## [Task item]
Check every line of the entries below for the word "ServerErrorMiddleware", and copy the ones that have it.

[Stored data]
+---+
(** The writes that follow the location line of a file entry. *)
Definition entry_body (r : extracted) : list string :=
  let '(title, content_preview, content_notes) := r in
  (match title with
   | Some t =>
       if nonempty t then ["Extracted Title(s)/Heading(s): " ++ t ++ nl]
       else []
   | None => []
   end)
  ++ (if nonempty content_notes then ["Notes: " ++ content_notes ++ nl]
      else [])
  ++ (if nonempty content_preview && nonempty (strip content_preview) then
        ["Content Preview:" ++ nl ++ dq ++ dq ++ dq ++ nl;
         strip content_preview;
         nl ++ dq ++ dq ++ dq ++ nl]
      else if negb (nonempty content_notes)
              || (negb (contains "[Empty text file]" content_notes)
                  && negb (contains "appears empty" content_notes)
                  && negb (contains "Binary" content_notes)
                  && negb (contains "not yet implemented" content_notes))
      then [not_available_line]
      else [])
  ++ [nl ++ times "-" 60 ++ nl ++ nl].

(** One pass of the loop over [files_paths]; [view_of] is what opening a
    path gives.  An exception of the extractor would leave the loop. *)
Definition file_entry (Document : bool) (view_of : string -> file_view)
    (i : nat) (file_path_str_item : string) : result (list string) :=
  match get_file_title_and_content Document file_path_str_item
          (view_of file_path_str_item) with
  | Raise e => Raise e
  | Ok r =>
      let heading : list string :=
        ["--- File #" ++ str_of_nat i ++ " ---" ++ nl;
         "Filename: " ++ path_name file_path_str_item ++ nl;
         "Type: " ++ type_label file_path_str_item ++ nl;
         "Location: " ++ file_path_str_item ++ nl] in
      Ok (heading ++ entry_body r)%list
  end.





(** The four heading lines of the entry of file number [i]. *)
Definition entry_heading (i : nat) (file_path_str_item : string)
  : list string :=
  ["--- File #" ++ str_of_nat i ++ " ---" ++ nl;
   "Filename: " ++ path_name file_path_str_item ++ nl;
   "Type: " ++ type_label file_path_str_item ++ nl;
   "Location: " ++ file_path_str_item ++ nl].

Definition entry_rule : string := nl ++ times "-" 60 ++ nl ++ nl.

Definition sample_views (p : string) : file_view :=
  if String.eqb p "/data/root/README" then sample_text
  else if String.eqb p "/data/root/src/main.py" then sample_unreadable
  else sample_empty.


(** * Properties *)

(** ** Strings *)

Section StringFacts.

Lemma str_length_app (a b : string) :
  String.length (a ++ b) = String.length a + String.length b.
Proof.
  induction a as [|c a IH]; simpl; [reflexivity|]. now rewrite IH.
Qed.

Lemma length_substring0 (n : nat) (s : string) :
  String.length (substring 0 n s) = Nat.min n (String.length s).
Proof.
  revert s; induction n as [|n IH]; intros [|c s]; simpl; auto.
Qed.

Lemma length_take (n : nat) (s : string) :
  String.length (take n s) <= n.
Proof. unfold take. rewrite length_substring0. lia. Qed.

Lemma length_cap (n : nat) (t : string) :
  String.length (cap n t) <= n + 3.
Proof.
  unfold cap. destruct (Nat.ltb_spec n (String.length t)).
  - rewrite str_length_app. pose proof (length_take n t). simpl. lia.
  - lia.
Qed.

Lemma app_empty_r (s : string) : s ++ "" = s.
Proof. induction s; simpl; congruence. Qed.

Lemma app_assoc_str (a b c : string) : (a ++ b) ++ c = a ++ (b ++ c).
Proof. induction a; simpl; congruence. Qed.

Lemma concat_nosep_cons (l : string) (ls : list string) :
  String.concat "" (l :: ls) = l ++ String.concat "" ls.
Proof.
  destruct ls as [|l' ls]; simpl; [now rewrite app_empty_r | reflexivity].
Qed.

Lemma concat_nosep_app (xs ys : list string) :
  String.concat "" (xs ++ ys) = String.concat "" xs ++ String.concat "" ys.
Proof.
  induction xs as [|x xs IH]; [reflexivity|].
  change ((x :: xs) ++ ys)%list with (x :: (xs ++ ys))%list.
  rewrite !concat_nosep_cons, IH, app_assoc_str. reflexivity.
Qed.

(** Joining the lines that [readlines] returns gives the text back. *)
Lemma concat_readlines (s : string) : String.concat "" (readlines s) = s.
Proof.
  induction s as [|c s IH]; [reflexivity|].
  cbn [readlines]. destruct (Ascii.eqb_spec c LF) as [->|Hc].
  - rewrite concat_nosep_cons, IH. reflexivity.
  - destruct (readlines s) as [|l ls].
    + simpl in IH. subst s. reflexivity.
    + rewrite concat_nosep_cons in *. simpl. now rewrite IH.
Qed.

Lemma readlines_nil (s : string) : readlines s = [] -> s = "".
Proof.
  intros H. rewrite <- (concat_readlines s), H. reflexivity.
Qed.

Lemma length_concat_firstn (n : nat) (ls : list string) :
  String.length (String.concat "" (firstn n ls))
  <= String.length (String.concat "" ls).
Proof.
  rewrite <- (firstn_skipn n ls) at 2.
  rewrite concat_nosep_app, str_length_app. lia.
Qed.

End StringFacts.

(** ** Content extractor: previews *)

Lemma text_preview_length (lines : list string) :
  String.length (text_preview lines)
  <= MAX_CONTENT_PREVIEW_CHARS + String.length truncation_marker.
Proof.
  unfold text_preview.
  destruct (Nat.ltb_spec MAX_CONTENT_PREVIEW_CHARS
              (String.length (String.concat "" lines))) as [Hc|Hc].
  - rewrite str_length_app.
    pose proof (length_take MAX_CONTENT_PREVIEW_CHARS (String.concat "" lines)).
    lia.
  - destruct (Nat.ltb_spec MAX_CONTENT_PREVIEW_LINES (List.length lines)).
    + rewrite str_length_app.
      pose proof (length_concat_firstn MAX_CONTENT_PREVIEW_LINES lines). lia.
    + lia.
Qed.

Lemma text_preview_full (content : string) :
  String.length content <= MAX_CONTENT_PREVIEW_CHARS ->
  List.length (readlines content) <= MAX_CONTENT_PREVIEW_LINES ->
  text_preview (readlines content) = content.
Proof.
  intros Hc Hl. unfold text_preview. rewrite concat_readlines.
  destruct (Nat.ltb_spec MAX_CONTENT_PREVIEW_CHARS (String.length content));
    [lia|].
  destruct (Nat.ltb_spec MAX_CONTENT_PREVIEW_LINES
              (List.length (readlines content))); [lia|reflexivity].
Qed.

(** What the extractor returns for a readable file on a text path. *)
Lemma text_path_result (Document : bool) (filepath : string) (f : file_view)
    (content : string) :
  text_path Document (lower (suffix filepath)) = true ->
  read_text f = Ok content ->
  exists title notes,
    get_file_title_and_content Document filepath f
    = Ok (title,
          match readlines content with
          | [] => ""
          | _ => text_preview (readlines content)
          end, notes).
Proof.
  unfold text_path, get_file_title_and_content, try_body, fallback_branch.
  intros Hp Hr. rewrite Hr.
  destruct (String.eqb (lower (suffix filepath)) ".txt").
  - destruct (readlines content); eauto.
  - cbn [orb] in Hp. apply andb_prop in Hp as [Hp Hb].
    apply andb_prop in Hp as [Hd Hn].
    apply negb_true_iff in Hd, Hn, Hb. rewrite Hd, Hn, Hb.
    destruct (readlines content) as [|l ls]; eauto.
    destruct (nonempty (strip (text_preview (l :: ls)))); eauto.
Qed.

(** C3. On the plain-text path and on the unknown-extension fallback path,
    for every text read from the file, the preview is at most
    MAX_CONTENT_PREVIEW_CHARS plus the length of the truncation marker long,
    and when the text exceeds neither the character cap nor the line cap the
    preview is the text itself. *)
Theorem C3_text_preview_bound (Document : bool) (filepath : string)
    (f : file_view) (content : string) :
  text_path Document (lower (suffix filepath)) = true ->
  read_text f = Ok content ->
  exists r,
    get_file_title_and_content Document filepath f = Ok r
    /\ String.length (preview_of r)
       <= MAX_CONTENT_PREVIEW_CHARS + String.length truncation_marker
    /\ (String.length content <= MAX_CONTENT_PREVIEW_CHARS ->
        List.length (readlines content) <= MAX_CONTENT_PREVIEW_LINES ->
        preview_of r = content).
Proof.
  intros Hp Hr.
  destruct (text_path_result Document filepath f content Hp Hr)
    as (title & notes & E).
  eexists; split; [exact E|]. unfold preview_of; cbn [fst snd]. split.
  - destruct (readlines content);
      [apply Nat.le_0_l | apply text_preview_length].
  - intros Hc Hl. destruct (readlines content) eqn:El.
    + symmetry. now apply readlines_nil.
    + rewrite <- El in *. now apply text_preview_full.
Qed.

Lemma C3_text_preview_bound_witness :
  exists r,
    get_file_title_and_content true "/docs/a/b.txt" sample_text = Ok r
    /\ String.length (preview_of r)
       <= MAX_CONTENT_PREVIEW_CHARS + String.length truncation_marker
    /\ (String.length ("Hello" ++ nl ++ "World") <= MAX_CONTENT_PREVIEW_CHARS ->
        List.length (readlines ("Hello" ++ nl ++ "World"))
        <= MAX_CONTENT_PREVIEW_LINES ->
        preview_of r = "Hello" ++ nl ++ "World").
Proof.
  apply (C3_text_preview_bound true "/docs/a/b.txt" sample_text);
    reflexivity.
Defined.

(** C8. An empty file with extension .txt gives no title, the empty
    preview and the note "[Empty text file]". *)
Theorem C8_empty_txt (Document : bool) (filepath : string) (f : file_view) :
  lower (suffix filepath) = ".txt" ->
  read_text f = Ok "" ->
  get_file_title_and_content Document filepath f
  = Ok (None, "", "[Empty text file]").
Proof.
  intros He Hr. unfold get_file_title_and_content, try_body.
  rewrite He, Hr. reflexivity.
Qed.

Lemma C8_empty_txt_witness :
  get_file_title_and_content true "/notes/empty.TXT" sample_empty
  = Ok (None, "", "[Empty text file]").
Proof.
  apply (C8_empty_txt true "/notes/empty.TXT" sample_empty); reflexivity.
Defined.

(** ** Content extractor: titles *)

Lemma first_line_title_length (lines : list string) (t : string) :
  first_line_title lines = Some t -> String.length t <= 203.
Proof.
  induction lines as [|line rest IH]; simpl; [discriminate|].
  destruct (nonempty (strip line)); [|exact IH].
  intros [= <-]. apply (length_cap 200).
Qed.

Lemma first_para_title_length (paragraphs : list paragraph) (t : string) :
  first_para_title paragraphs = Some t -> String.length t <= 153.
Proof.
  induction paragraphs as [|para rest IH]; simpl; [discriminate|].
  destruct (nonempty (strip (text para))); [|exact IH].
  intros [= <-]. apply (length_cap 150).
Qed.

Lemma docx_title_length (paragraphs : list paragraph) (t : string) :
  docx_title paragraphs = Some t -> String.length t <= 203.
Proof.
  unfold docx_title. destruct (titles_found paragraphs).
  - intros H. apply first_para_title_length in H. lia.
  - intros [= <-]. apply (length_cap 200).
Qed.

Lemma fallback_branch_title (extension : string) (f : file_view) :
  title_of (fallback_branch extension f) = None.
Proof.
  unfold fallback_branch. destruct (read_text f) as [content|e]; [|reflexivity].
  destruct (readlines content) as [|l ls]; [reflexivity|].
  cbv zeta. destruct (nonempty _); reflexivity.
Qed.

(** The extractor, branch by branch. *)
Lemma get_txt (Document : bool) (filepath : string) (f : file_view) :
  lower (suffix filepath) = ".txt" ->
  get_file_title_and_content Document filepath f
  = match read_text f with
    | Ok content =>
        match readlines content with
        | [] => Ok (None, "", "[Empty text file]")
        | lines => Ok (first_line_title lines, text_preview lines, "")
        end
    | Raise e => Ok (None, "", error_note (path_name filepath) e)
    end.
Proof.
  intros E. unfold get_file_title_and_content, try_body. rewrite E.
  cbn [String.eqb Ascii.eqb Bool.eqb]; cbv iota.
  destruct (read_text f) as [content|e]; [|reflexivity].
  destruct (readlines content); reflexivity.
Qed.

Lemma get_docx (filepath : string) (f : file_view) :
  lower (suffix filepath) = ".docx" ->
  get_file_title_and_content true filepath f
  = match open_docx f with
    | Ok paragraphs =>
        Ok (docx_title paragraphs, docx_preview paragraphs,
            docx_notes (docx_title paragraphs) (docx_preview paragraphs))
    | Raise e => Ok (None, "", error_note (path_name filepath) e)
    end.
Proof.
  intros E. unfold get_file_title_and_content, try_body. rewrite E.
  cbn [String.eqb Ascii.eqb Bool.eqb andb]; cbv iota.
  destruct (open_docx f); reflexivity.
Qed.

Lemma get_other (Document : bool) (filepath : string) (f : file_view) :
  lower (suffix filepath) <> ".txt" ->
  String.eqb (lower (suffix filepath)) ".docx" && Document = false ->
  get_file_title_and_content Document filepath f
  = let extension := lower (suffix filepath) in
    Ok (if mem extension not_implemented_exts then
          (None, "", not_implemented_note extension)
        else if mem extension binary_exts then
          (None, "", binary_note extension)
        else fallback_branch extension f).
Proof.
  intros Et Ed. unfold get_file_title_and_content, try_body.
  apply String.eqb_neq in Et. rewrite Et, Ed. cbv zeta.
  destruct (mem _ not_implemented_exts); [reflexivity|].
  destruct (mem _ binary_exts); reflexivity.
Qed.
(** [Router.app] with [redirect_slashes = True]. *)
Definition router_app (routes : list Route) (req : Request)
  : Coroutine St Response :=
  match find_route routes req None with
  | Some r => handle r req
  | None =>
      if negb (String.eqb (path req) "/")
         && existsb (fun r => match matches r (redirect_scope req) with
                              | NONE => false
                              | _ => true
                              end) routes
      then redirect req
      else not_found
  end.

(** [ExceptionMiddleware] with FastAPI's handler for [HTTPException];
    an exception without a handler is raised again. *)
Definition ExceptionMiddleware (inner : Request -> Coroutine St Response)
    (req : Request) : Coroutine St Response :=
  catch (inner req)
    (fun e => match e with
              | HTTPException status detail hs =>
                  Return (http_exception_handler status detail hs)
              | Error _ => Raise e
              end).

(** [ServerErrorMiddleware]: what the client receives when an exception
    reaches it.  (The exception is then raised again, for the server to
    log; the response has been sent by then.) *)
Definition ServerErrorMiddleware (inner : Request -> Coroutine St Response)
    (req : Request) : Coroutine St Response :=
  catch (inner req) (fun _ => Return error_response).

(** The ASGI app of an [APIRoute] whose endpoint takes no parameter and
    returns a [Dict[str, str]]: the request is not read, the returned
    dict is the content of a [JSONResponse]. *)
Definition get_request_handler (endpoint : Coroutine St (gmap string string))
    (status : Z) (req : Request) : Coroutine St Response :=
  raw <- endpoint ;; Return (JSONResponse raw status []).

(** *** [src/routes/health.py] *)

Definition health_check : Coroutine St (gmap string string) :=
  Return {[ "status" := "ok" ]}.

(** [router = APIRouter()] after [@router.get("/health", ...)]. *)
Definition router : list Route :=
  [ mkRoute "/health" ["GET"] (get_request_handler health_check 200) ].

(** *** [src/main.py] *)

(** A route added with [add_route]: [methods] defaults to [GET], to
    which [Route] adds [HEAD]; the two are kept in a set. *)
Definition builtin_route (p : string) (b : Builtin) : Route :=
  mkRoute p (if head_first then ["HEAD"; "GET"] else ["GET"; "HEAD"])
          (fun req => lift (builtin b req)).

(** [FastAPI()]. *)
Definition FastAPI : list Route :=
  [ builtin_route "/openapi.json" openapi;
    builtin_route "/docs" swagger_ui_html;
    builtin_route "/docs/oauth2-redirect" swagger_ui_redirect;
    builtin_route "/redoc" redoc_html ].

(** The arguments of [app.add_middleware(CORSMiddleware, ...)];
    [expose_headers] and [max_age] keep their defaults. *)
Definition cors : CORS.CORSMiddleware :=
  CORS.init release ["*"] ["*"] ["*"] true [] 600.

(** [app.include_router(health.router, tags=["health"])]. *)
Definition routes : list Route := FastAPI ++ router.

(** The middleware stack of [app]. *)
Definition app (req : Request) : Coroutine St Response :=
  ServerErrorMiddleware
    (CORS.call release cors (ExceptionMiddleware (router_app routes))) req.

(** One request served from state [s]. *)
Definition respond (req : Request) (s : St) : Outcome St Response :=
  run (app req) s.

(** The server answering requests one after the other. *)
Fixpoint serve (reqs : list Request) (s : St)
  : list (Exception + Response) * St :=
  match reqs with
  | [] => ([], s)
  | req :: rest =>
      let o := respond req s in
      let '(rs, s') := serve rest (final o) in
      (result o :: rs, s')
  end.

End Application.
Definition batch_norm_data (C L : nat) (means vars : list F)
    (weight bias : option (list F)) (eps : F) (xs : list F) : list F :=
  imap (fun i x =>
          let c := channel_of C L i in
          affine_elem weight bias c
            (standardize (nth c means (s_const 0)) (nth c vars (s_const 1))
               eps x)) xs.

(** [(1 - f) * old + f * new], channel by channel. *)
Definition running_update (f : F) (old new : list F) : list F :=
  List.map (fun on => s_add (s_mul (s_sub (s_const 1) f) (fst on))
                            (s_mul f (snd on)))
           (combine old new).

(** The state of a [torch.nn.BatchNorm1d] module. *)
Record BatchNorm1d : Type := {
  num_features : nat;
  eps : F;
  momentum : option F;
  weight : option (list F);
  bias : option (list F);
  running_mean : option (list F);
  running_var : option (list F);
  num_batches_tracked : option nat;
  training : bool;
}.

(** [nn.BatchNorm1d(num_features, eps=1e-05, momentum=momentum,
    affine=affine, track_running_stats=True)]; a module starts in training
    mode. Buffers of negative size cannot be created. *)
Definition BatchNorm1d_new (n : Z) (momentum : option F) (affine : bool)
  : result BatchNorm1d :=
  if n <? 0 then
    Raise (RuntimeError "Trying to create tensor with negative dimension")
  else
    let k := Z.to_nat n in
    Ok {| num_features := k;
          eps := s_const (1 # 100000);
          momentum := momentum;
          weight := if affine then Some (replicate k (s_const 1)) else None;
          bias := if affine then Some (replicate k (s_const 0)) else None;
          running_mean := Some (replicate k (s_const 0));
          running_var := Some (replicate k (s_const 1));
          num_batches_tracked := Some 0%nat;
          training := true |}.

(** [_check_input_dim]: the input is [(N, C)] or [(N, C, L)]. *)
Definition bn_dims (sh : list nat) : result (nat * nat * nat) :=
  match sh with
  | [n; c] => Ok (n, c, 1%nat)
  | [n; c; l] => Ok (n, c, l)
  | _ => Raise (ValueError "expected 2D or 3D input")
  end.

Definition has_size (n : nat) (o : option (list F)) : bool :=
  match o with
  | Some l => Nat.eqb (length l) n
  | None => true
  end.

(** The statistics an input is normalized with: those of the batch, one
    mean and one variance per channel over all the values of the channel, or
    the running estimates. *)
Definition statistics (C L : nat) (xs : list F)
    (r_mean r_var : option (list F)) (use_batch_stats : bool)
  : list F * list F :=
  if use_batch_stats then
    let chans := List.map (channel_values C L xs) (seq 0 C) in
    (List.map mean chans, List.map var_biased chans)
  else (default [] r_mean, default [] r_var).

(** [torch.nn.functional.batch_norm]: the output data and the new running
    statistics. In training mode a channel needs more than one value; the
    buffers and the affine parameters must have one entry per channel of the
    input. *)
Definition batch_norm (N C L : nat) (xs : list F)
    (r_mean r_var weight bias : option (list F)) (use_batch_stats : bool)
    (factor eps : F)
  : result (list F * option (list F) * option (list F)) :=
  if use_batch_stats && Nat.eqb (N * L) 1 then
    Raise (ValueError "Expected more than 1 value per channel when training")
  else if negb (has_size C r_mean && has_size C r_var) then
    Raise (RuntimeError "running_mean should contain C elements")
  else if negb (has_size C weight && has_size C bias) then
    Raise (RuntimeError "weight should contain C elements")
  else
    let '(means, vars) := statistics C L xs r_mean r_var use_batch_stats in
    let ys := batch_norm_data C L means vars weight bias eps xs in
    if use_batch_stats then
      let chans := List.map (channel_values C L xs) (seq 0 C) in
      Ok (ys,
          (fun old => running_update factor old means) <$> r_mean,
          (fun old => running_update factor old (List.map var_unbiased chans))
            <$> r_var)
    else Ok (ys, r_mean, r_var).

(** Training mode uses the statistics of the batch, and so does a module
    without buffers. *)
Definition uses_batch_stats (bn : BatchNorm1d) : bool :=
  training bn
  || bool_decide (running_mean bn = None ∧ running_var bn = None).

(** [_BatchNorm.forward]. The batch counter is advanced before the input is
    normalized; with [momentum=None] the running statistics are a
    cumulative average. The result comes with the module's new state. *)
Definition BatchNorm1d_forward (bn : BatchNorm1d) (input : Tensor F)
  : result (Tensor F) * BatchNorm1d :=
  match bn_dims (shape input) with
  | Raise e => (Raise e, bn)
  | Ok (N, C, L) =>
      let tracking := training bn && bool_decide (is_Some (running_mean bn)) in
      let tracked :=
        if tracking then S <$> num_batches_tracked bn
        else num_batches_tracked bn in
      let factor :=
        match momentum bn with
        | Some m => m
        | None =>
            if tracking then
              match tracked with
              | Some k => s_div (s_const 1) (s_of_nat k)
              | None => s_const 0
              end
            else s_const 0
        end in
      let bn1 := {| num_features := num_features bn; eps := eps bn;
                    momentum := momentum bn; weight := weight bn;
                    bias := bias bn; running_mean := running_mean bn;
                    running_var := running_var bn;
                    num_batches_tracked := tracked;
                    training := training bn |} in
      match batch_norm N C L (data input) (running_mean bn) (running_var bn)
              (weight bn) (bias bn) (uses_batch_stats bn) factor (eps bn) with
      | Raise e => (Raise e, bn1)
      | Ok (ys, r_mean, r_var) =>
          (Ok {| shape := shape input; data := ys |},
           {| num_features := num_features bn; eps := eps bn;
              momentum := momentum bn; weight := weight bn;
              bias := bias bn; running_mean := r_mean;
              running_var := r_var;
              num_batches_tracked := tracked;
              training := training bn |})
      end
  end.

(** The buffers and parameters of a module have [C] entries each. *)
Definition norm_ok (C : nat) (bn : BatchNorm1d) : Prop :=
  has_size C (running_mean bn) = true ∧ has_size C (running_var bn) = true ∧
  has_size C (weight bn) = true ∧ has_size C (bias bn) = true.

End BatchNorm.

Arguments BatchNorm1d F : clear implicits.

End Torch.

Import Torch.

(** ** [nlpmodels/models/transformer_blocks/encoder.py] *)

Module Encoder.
+---+
## [Task output]
(** [ServerErrorMiddleware]: what the client receives when an exception
Definition ServerErrorMiddleware (inner : Request -> Coroutine St Response)
  ServerErrorMiddleware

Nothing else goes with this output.